The UCC ministers joined the Methodists in worship on March 3; Hoffman joining the early service at the church in Santa Rosa, with Curran and the majority of the FCCS congregation attending the 10 a.m. service at the Sonoma United Methodist Church. They took their Communion bread and coffee hour snacks, putting their faith into action.
“Sonoma United Methodist Church (SUMC) has long stood as a welcoming denomination and is currently home to the first married, same-sex clergy couple to openly serve in the denomination,” Reichert wrote to her church community after the vote, noting the vulnerability of gay ministers serving openly. “As an act of support and solidarity, FCCS and SUMC, with delegations from St. Andrews Presbyterian Church and Trinity Episcopal Church will share a joint worship service. All clergy are invited to concelebrate Communion and help offer healing prayers. Though there is much discussion about whether this decision will split the Methodists, there is an abiding love of unity that might prevail.”
In California on Sunday morning, both love and unity not only prevailed… they flourished.
“Members of Sonoma UMC were welcomed to their own church on Sunday morning with signs of peace and love. The sanctuary was overflowing with people and was decorated with rainbows,” said the Rev. Emily Pickens-Jones, SUMC co-pastor, who noted there were ten clergy members present during worship. The message was clear: all people are welcome in Sonoma United Methodist Church.
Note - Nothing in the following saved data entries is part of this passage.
(** [options]: the outcome of [caopts.KeyGenerateOptions]. *)
Definition Generate (name : string) (options : result (string * Z)) (s : ks) : result key * ks :=
  match options with
  | Err e => (Err e, s)
  | Ok (algorithm, size) =>
      if decide (name = "self") then (Err "cannot create key with name 'self'", s)
      else match ks_Get name s with
      | (Ok _, s) => (Err ("key with name '" +:+ name +:+ "' already exists"), s)
      | (Err _, s) =>
          match (if decide (algorithm = "rsa") then GenerateRSA (if size =? -1 then DefaultRSALen else size)
                 else if decide (algorithm = "ed25519") then GenerateEd25519
                 else Err ("unrecognized key type: " +:+ algorithm)) with
          | Err e => (Err e, s)
          | Ok sk =>
              match ks_Put name sk s with
              | (Some e, s) => (Err e, s)
              | (None, s) => match IDFromPublicKey sk with Err e => (Err e, s) | Ok pid => (Ok (MkKey name pid), s) end
              end
          end
      end
  end.

Fixpoint list_loop (keys : list string) (s : ks) : result (list key) * ks :=
  match keys with
  | [] => (Ok [], s)
  | k :: keys =>
      match ks_Get k s with
      | (Err e, s) => (Err e, s)
      | (Ok privKey, s) =>
          match IDFromPublicKey privKey with
          | Err e => (Err e, s)
          | Ok pid =>
              match list_loop keys s with
              | (Err e, s) => (Err e, s)
              | (Ok out, s) => (Ok (MkKey k pid :: out), s)
              end
          end
      end
  end.

Definition List_keys (identity : string) (s : ks) : result (list key) * ks :=
  match ks_List s with
  | (Err e, s) => (Err e, s)
  | (Ok keys, s) =>
      match list_loop (merge_sort string_le keys) s with
      | (Err e, s) => (Err e, s)
      | (Ok out, s) => (Ok (MkKey "self" identity :: out), s)
      end
  end.

(** The part of [Rename] that overwrites: whether a key was deleted. *)
Definition overwrite_key (newName : string) (s : ks) : result bool * ks :=
  match ks_Has newName s with
  | (Err e, s) => (Err e, s)
  | (Ok false, s) => (Ok false, s)
  | (Ok true, s) => match ks_Delete newName s with (Some e, s) => (Err e, s) | (None, s) => (Ok true, s) end
  end.

(** The result carries the key also with the error of the last deletion. *)
Definition Rename (oldName newName : string) (options : result bool) (s : ks) : option (key * bool) * option error * ks :=
  match options with
  | Err e => (None, Some e, s)
  | Ok force =>
      if decide (oldName = "self") then (None, Some "cannot rename key with name 'self'", s)
      else if decide (newName = "self") then (None, Some "cannot overwrite key with name 'self'", s)
      else match ks_Get oldName s with
      | (Err _, s) => (None, Some ("no key named " +:+ oldName +:+ " was found"), s)
      | (Ok oldKey, s) =>
          match IDFromPublicKey oldKey with
          | Err e => (None, Some e, s)
          | Ok pid =>
              if decide (newName = oldName) then (Some (MkKey oldName pid, false), None, s)
              else match (if (force : bool) then overwrite_key newName s else (Ok false, s)) with
              | (Err e, s) => (None, Some e, s)
              | (Ok overwrite, s) =>
                  match ks_Put newName oldKey s with
                  | (Some e, s) => (None, Some e, s)
                  | (None, s) =>
                      let (e, s) := ks_Delete oldName s in (Some (MkKey newName pid, overwrite), e, s)
                  end
              end
          end
      end
  end.

Definition Remove_key (name : string) (s : ks) : result key * ks :=
  if decide (name = "self") then (Err "cannot remove key with name 'self'", s)
  else match ks_Get name s with
  | (Err _, s) => (Err ("no key named " +:+ name +:+ " was found"), s)
  | (Ok removed, s) =>
      match IDFromPublicKey removed with
      | Err e => (Err e, s)
      | Ok pid => match ks_Delete name s with (Some e, s) => (Err e, s) | (None, s) => (Ok (MkKey "" pid), s) end
      end
  end.

Definition Self (identity : string) : result key :=
  if decide (identity = "") then Err "identity not loaded" else Ok (MkKey "self" identity).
“We were Jewish and Presbyterian, UCC and Episcopalian, but we were a multitude and we were powerfully claiming our place at the welcome table,” Reichert said. “We stood with signs of love and support lining the sidewalk as the members of SUMC arrived to church. Some cried, some high-fived, but everyone felt the power of the church at its best, one body, one heart beating as one to the rhythm of hope.”
Pastor Jacey Pickens-Jones, SUMC’s other co-pastor, preached about the service as a transfigurational mountain top experience. “This worship is a glimpse into the Kingdom of God,” she said, “but it’s time to go down from the mountain out into the world to spread God’s love to all.”
“This has been a devastating week for the global United Methodist Church, a church that we dearly love,” Emily Pickens-Jones continued. “We are committed to living our faith with integrity and that means we believe in full inclusion of all God’s children into the church. We hope that this worship can show our community that we welcome all.”
All across the country after the UMC decision, UCC clergy reached out to their colleagues in the UMC faith community to offer support, to pray for justice and full inclusion, and to weep with those who weep.
On February 26, the day of the Methodist General Conference vote, the National Officers of the United Church of Christ issued an open letter to the United Methodist Church, offering prayers for the denomination and the Body of Christ around the world.
“As a uniting communion called to find the common ground in support of a hoped for vision of unity within diversity, we suffer alongside our United Methodist kindred who today feel the deep pain of a new brokenness,” the letter reads. “Know that we stand ready to serve all who are in need of healing and all who seek simply to know the power of the risen Christ fully articulated in the expression of a love that knows no bounds.”
The churches of the Central Pacific Conference UCC issued a statement on February 27, grieving with Methodist siblings after the UMC General Conference decision. “The judicial decision made yesterday in the United Methodist Church did not reflect God’s inclusive love,” said the Rev. Molly Carlson, Conference Minister. “We hold in prayer, all those who were harmed by this week’s debates and decision. We pray for the day when justice and full inclusion will come.”
As Curran said, “May each of us in our own way continue to chose love; all the time, every time.”